[Start of section]

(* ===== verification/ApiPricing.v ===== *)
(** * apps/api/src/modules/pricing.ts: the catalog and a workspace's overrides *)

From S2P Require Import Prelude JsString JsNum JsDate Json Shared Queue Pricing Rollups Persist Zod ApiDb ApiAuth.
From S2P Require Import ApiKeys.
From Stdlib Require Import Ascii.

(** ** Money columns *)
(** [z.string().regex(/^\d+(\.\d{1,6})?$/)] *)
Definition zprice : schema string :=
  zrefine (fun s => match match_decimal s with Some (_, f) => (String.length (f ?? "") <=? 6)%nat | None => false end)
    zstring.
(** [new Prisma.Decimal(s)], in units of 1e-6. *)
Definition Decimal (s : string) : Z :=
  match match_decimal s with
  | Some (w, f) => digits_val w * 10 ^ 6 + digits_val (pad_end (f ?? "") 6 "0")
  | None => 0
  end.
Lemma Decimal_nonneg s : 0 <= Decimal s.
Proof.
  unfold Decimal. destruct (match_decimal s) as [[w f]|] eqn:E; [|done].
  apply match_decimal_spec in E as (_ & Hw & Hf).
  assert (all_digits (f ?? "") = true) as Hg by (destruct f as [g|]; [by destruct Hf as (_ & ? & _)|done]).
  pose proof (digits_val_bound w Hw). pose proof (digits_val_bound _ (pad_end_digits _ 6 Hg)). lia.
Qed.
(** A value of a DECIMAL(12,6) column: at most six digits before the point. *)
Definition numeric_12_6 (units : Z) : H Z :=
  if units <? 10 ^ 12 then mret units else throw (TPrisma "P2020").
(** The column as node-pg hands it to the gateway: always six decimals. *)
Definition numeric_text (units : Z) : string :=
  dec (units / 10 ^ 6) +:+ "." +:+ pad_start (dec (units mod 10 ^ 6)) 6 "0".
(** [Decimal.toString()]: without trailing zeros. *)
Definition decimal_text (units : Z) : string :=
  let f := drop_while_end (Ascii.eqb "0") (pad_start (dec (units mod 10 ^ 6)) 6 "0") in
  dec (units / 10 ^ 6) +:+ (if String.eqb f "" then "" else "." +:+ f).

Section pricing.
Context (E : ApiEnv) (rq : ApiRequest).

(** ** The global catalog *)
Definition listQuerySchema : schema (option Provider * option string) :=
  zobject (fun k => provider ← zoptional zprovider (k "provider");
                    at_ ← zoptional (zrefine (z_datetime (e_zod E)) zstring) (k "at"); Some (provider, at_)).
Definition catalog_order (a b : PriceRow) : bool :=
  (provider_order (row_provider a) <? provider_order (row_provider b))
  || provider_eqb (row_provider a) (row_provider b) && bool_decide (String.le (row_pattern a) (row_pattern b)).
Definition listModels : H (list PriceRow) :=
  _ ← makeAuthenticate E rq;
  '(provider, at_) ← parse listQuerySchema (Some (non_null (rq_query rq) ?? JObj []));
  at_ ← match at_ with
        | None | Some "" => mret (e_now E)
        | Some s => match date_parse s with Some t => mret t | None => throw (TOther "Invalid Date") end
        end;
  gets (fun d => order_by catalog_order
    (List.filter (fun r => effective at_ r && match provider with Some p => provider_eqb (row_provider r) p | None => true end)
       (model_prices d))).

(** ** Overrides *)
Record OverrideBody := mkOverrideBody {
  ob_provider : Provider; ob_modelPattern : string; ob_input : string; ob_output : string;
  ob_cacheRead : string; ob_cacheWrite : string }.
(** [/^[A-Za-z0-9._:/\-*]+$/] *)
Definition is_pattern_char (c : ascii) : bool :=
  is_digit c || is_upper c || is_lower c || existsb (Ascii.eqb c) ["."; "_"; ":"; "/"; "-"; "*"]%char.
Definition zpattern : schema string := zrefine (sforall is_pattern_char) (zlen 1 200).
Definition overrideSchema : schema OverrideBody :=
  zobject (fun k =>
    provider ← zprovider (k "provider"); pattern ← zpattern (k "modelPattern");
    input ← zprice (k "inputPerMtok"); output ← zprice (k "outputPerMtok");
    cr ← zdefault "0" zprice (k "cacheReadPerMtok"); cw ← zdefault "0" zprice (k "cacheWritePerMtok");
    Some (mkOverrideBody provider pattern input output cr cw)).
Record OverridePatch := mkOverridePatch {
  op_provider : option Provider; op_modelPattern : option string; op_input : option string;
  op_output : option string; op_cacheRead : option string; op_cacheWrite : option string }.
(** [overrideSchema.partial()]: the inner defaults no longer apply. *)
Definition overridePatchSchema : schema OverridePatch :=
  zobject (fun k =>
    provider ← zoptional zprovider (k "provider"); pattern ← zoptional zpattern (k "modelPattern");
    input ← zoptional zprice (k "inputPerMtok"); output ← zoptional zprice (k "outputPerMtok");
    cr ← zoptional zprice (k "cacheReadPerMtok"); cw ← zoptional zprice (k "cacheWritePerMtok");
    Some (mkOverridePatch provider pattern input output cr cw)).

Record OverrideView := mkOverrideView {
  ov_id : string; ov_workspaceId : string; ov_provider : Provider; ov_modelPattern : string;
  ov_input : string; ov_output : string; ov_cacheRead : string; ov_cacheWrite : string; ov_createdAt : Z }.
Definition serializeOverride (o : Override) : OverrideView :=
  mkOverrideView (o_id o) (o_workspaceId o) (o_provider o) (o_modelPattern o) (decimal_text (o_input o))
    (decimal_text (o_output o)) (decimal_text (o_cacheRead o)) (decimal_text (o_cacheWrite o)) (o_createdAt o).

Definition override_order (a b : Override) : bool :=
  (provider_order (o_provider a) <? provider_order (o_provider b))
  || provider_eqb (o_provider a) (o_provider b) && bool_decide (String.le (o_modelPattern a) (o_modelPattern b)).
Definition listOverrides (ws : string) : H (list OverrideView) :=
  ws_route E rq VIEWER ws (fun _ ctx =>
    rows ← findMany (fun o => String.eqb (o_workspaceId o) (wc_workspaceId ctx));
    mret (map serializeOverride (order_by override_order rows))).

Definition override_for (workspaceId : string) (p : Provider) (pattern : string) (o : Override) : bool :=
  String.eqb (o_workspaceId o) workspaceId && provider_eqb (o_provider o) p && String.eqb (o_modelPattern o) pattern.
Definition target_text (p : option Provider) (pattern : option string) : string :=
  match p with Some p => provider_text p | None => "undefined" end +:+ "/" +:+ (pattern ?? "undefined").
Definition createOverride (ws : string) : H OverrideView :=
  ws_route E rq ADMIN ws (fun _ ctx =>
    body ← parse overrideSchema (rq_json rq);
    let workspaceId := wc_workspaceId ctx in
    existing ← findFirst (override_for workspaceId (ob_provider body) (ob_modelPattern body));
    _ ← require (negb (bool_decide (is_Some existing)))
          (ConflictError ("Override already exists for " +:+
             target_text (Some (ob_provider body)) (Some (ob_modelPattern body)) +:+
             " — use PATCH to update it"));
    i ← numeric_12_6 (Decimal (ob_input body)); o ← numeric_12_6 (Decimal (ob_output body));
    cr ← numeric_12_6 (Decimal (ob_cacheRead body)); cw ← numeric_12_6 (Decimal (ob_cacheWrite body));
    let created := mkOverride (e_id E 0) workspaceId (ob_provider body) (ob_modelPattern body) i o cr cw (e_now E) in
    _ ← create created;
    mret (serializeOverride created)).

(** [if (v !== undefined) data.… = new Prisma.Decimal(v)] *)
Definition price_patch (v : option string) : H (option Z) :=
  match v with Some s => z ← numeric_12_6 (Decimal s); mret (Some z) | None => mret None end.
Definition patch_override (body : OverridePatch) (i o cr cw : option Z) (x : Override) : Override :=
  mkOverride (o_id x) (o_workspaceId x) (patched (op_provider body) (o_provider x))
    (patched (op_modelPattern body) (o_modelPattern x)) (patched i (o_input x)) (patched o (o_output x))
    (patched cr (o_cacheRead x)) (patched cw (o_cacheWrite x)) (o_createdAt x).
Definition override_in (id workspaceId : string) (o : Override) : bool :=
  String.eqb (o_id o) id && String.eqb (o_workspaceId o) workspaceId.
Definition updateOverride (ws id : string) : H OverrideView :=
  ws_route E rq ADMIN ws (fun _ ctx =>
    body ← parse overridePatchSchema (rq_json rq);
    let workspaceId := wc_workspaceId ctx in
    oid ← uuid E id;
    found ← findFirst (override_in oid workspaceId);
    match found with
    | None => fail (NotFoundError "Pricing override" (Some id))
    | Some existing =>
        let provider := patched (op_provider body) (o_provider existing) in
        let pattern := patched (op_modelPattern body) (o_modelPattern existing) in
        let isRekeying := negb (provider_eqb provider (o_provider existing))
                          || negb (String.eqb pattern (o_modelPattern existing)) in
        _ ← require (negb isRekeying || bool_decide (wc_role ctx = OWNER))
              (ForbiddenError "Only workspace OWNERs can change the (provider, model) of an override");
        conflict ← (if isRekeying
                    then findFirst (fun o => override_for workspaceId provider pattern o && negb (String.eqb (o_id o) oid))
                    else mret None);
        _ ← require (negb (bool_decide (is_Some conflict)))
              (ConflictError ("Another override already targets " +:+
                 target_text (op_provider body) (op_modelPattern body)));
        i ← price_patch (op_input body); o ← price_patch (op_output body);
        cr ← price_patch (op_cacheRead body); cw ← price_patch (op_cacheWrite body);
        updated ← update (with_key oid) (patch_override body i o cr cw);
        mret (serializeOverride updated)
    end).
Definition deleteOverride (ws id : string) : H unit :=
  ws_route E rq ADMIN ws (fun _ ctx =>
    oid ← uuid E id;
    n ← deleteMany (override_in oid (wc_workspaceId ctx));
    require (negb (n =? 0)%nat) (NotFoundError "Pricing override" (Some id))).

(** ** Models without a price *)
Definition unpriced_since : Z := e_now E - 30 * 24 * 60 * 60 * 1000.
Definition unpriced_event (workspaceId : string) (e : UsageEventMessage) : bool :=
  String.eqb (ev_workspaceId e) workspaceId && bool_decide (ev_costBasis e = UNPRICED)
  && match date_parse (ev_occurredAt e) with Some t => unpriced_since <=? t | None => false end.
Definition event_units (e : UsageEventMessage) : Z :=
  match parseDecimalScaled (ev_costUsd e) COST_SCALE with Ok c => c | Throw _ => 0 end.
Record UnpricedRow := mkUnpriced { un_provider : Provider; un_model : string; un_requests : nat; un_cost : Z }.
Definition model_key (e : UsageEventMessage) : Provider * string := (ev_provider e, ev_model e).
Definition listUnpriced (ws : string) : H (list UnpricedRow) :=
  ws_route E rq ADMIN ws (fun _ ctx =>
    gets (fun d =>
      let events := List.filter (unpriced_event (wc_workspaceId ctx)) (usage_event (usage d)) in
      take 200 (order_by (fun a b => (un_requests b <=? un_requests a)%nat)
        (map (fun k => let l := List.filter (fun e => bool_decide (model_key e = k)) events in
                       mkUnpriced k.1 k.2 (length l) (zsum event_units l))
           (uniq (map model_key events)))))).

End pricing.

[End of section]
[Start of section]

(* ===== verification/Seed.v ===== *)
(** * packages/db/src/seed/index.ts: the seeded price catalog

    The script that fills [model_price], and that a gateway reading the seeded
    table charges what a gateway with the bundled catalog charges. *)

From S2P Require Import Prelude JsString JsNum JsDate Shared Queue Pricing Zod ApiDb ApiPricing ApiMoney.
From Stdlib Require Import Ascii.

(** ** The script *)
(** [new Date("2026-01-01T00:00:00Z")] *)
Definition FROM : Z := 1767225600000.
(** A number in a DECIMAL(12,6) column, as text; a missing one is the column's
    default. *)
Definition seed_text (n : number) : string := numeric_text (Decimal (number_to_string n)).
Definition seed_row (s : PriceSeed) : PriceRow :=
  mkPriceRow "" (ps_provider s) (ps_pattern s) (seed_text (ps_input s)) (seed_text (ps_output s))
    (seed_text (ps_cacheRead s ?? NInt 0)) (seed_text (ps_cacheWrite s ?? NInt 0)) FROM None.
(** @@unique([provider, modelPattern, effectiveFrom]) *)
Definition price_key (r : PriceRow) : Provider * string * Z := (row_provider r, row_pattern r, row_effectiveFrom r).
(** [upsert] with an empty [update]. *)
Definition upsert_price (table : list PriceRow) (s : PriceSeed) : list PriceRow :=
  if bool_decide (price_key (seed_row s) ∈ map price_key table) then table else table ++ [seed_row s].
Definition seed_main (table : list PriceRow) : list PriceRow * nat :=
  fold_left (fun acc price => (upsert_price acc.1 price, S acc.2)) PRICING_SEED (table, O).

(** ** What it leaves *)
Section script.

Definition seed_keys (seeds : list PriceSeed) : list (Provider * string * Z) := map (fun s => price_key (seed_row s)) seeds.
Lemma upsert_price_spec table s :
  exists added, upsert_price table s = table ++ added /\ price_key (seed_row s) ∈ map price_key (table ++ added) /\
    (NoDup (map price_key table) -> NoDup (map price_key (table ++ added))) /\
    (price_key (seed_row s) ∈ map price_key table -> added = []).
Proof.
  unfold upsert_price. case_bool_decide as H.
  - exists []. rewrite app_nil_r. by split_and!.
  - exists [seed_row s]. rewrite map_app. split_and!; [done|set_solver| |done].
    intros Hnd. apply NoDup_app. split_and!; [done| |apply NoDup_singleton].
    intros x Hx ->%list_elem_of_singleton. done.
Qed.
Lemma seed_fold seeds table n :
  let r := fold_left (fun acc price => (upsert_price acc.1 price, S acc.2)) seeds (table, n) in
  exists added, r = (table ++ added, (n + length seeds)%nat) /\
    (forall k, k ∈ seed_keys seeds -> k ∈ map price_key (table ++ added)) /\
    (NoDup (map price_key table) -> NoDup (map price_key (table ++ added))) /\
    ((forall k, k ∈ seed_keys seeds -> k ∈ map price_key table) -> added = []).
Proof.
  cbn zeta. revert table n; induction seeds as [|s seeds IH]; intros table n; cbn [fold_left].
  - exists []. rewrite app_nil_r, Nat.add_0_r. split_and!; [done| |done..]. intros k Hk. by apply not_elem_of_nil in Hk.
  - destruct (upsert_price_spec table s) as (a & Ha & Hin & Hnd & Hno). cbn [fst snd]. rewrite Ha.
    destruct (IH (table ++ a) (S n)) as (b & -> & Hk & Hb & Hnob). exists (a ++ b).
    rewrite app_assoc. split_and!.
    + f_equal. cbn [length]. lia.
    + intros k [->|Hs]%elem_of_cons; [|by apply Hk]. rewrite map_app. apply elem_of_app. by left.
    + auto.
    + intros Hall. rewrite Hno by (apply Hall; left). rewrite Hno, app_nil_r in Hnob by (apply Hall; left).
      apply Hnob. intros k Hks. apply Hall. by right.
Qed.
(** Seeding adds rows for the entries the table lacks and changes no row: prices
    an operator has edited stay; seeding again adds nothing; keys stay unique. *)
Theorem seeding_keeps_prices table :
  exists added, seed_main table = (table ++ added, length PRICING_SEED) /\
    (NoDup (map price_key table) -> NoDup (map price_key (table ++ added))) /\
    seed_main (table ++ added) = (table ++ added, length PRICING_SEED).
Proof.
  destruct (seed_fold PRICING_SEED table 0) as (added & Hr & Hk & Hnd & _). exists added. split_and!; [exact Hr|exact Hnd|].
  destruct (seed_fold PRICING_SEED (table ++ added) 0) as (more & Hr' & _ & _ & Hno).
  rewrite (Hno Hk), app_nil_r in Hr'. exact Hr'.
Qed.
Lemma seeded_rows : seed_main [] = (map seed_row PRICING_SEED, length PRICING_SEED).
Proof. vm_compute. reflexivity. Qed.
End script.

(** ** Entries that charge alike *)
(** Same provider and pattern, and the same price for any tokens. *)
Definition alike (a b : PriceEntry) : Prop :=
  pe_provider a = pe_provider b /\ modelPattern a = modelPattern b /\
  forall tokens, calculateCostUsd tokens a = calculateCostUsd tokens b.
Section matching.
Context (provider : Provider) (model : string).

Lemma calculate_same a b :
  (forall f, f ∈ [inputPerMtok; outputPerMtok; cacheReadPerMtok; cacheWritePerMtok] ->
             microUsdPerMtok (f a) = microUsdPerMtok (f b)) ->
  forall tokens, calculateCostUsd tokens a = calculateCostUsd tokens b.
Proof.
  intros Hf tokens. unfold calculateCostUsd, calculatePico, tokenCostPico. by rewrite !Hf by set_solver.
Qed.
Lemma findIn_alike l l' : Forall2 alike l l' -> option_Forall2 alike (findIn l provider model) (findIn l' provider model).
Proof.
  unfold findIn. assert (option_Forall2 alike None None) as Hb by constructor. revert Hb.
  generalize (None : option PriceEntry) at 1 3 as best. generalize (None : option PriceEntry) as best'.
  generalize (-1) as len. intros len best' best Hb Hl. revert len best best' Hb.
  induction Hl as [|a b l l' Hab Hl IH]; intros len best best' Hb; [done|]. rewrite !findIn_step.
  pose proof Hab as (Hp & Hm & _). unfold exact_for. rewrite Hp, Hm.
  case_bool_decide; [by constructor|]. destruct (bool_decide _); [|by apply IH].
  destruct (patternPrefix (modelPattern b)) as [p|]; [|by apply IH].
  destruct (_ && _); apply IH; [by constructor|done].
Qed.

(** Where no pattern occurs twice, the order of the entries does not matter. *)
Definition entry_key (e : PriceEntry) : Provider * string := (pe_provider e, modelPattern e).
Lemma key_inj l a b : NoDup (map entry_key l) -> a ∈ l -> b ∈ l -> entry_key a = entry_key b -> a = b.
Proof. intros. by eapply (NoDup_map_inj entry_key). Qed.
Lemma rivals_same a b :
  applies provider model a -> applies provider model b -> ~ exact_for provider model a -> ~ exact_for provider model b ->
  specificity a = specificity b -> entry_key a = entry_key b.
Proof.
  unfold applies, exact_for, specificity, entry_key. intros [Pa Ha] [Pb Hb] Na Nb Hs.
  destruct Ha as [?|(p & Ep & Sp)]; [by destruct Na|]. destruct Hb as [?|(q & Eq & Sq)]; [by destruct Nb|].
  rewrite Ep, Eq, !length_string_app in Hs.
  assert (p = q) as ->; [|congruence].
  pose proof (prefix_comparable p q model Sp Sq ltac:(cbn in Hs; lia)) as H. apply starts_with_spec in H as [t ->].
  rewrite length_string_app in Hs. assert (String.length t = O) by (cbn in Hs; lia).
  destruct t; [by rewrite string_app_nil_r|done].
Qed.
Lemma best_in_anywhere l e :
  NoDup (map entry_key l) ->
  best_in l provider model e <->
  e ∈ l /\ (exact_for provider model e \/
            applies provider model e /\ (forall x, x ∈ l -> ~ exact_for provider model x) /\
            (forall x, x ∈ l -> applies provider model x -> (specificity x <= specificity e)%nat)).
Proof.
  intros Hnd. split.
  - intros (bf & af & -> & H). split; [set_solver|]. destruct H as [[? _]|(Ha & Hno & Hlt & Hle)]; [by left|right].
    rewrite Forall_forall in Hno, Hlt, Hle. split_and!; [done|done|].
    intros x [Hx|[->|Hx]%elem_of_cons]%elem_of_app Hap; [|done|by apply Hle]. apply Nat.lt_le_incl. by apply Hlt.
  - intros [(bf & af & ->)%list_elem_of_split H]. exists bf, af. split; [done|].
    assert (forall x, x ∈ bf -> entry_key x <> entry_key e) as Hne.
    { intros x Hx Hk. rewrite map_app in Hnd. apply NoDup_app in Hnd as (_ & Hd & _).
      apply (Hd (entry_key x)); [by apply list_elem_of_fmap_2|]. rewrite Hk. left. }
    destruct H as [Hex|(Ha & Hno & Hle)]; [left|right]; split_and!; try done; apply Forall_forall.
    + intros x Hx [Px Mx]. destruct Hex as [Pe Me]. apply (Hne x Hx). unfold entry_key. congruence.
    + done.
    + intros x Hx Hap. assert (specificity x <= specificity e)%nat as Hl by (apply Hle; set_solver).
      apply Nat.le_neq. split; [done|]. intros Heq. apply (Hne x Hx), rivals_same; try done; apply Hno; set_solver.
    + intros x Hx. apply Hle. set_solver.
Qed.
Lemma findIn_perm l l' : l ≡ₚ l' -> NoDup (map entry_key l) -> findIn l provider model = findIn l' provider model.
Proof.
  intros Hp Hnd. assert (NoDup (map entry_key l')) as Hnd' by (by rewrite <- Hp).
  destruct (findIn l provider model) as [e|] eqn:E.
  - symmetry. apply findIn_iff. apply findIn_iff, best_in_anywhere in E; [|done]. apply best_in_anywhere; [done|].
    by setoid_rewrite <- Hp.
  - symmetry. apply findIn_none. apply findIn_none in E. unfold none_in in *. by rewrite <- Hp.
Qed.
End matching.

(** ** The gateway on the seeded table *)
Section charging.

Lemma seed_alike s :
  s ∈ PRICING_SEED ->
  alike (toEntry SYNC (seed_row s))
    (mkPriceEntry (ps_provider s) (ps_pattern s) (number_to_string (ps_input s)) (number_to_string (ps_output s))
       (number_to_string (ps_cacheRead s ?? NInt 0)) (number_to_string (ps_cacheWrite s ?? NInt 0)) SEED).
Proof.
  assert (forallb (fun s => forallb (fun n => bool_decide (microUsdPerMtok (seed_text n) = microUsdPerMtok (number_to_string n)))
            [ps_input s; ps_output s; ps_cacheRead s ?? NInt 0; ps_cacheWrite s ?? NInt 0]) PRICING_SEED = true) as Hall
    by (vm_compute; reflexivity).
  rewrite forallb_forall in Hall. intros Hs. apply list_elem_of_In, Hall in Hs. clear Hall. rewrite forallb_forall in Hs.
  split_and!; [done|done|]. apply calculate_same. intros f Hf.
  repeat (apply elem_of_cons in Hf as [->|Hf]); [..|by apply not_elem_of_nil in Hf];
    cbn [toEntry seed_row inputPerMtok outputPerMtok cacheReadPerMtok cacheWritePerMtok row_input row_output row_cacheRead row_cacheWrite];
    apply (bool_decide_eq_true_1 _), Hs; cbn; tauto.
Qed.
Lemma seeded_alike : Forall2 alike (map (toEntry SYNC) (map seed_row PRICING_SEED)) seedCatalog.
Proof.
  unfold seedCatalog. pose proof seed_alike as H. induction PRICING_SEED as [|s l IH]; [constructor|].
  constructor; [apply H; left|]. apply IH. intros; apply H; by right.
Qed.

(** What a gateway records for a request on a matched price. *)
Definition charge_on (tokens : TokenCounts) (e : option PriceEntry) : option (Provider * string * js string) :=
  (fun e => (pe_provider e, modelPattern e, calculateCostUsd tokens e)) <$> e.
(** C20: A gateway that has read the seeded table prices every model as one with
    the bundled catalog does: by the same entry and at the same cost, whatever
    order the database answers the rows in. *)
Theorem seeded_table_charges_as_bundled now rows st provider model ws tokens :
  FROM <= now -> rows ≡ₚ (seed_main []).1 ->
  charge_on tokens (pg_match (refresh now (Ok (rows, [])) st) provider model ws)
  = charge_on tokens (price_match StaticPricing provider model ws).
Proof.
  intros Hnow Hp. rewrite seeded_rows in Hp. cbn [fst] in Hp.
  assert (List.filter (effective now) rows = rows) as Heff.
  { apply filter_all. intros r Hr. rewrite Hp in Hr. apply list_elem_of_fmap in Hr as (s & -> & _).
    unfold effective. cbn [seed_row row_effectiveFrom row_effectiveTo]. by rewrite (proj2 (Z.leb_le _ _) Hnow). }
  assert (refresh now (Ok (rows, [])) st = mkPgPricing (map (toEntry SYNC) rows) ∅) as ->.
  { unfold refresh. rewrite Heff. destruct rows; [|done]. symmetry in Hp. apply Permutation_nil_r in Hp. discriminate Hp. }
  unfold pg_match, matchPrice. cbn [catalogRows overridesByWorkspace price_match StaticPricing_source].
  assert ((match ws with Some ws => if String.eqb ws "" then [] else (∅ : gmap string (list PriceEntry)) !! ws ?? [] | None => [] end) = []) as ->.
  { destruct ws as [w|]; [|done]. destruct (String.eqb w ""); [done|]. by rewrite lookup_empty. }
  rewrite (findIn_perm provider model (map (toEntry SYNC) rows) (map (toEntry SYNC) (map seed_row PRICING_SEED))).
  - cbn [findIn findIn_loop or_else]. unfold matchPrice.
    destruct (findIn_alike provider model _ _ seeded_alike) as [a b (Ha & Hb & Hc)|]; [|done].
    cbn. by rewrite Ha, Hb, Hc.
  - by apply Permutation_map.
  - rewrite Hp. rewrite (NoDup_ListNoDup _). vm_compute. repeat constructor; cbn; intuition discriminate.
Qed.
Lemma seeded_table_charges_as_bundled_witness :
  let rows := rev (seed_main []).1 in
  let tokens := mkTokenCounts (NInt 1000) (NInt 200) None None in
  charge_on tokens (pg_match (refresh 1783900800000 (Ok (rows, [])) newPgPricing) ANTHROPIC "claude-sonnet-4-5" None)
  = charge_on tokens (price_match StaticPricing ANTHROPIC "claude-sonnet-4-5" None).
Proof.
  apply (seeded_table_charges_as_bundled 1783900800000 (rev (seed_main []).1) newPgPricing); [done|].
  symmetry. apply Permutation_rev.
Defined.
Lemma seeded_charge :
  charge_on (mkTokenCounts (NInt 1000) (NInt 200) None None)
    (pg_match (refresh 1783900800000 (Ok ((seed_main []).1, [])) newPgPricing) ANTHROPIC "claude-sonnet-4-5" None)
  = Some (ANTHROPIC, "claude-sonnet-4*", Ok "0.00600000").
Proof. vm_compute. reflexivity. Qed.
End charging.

[End of section]

Print, without alteration, only the lines above between the one holding "Hnd as (_ & Hd & _)." and the one holding "destruct H as [Hex|(Ha", inclusive.

    { intros x Hx Hk. rewrite map_app in Hnd. apply NoDup_app in Hnd as (_ & Hd & _).
      apply (Hd (entry_key x)); [by apply list_elem_of_fmap_2|]. rewrite Hk. left. }
    destruct H as [Hex|(Ha & Hno & Hle)]; [left|right]; split_and!; try done; apply Forall_forall.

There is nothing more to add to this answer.